ドイツでは3月25日、総額約7500億ユーロ(約90兆円)の経済対策を決定。従業員10人以下の零細企業や個人事業主に対し、最大1万5000ユーロ(約180万円)の助成金を支給する制度も盛り込まれたが、独政府は従業員解雇や経営破綻を防ぐために極力簡素化したオンライン申請方法を導入。大半の対象者が申請から2日後に助成金を受け取ったと、現地メディアが報じている。
読者の中には、「日本は行政のデジタル化の先進国ではなかったのか」と疑問を持たれる向きもあるかもしれない。
確かに、国連が加盟国を対象に隔年で実施している「電子政府ランキング」で、日本は2012年の18位から2018年には10位に浮上。また、早稲田大学が世界11大学と共同で実施している「世界電子政府進捗度ランキング」(2018年度)では、7位につけている。
だが、この手の調査は眉唾ものが少なくない。
たとえば、早大が手掛ける後者のランキングでは、通信網の整備やオンラインサービスの使いやすさやなど10分野の評価対象のうち、「政府CIO(最高情報責任者)」の項目で日本を1位としている。日本には組織の枠を超えた責任者、つまりCIOが政府全体にも各府省にもいることが高評価に繋がっているようなのだが、現実にその代表格として日本国民が思い浮かべるのは、おそらく「IT政策担当相」ではないか。現任は、竹本直一(79)である。
大阪15区(堺市の一部や富田林市、河内長野市など)選出の衆院議員である竹本は、元建設省(現国土交通省)のキャリア官僚。昨年9月の内閣改造で初入閣したが、IT分野への造詣が深いわけでもなく、メディアで話題になったのは、自民党の「はんこ議連」(正式名称は「日本の印章制度・文化を守る議員連盟」)の会長を務めていたことくらいだ。

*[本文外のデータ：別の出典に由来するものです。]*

(** A change of one owner's claims that keeps the modes it holds. *)
Lemma indexed_same_modes e o l :
  indexed e -> l <> [] -> (forall m, (exists c, c ∈ l /\ cl_mode c = m) <-> has_mode e o m) ->
  indexed (e <| le_claims ::= <[o := l]> |>).
Proof.
  intros [Hn Hb He] Hl Hm. split; [|done|].
  - intros o'. cbn. destruct (decide (o' = o)) as [->|Hne].
    + rewrite lookup_insert_eq. congruence.
    + rewrite lookup_insert_ne by done. apply Hn.
  - intros o' m. change (bucket _ m) with (bucket e m). rewrite He. unfold has_mode at 2.
    setoid_rewrite claims_of_insert. case_decide as H; [subst o'; by rewrite Hm|done].
Qed.

Lemma insert_pending_modes (l : list lockClaim) i c m :
  l !! i = Some c ->
  (exists c', c' ∈ <[i := c <| cl_pending := false |>]> l /\ cl_mode c' = m) <->
  (exists c', c' ∈ l /\ cl_mode c' = m).
Proof.
  intros Hi. pose proof (lookup_lt_Some _ _ _ Hi) as Hlt. split; intros (c' & [j Hj]%list_elem_of_lookup & Hm).
  - destruct (decide (i = j)) as [<-|Hne].
    + rewrite list_lookup_insert_eq in Hj by done. injection Hj as <-. exists c.
      split; [by eapply list_elem_of_lookup_2|done].
    + rewrite list_lookup_insert_ne in Hj by done. exists c'. split; [by eapply list_elem_of_lookup_2|done].
  - destruct (decide (i = j)) as [<-|Hne].
    + exists (c <| cl_pending := false |>). assert (c' = c) as -> by congruence. split; [|done].
      apply (list_elem_of_lookup_2 _ i). by apply list_lookup_insert_eq.
    + exists c'. split; [|done]. apply (list_elem_of_lookup_2 _ j). by rewrite list_lookup_insert_ne.
Qed.

Lemma applyClaim_indexed e r o ref : indexed e -> indexed (applyClaim e r o ref).1.
Proof.
  intros He. unfold applyClaim. destruct (find_index _ _) as [i|] eqn:E; [|done]. cbn.
  apply find_index_Some in E as (c & Hc & _). pose proof (lookup_lt_Some _ _ _ Hc) as Hlt.
  replace (alter _ i (claims_of e o)) with (<[i := c <| cl_pending := false |>]> (claims_of e o)).
  - apply indexed_same_modes; [done| |intros m; by apply insert_pending_modes].
    intros Hnil%(f_equal length). rewrite length_insert in Hnil. cbn in Hnil. lia.
  - apply list_eq. intros j. destruct (decide (i = j)) as [<-|Hne].
    + by rewrite list_lookup_alter_eq, Hc, list_lookup_insert_eq.
    + by rewrite list_lookup_alter_ne, list_lookup_insert_ne.
Qed.

Lemma claims_of_put_claims e o l o' :
  claims_of (put_claims e o l) o' = if decide (o' = o) then l else claims_of e o'.
Proof.
  unfold put_claims. destruct (length l =? 0)%nat eqn:E; [|apply claims_of_insert].
  rewrite claims_of_delete. apply Nat.eqb_eq, nil_length_inv in E. by rewrite E.
Qed.

Lemma put_claims_nonempty e o l o' :
  (forall o, le_claims e !! o <> Some []) -> le_claims (put_claims e o l) !! o' <> Some [].
Proof.
  intros Hn. unfold put_claims. destruct (length l =? 0)%nat eqn:E; cbn.
  - intros [_ ?]%lookup_delete_Some. by eapply Hn.
  - intros [[<- Hl]|[_ ?]]%lookup_insert_Some; [by rewrite Hl in E|by eapply Hn].
Qed.

Lemma modes_put_claims e o l : le_claimedModes (put_claims e o l) = le_claimedModes e.
Proof. unfold put_claims. by case_match. Qed.

Lemma waiting_put_claims e o l : le_waiting (put_claims e o l) = le_waiting e.
Proof. unfold put_claims. by case_match. Qed.

Lemma claims_of_remove_claim e o i m o' :
  claims_of (remove_claim e o i m) o' =
  if decide (o' = o) then swap_remove i (claims_of e o) else claims_of e o'.
Proof.
  unfold remove_claim. cbn zeta. rewrite <- claims_of_put_claims.
  destruct (negb _); [|done]. unfold claims_of. by rewrite claims_deindexClaim.
Qed.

新型コロナの感染防止が急務になって以降、政府は企業に従業員のテレワーク(在宅勤務)を推進するよう要請。これに対し、書面に押印を求める日本の「はんこ文化」が障害になっているとの指摘が相次いだが、この件について4月14日の記者会見でIT担当相として質問を受けた竹本は、
「押印は民間同士の取引で支障になっている例が多い。話し合っていただく以外にない」
と他人事のようなコメントを発して批判を浴びた。
IT担当相以外でも、2018年10月にサイバーセキュリティー戦略本部担当相(五輪担当相と兼務)に就任した桜田義孝(70)が、
「パソコンを使ったことがない」
「(USBメモリについて)細かいことは分からない」
などと国会で珍答弁を繰り返したことは、多くの国民の記憶に残っているに違いない。
比較政治経済学が専門の米シラキュース大学准教授、マルガリータ・エステベス・アベは、
〈「桜田現象」は日本の現状の象徴。教育機関や職場のIT化が非常に遅れており、せっかくの良質な労働力に真価が発揮されていない〉
と解説している(『ニューズウィーク日本版』2020年5月5・12日号)。
国力衰退の象徴
誰が大臣でも変わらない――。
日本の多くの国民がそう考え、国家戦略上の重要ポストであっても、年輩の初入閣者にその座を与える愚作を繰り返してきた安倍内閣を甘受してきた。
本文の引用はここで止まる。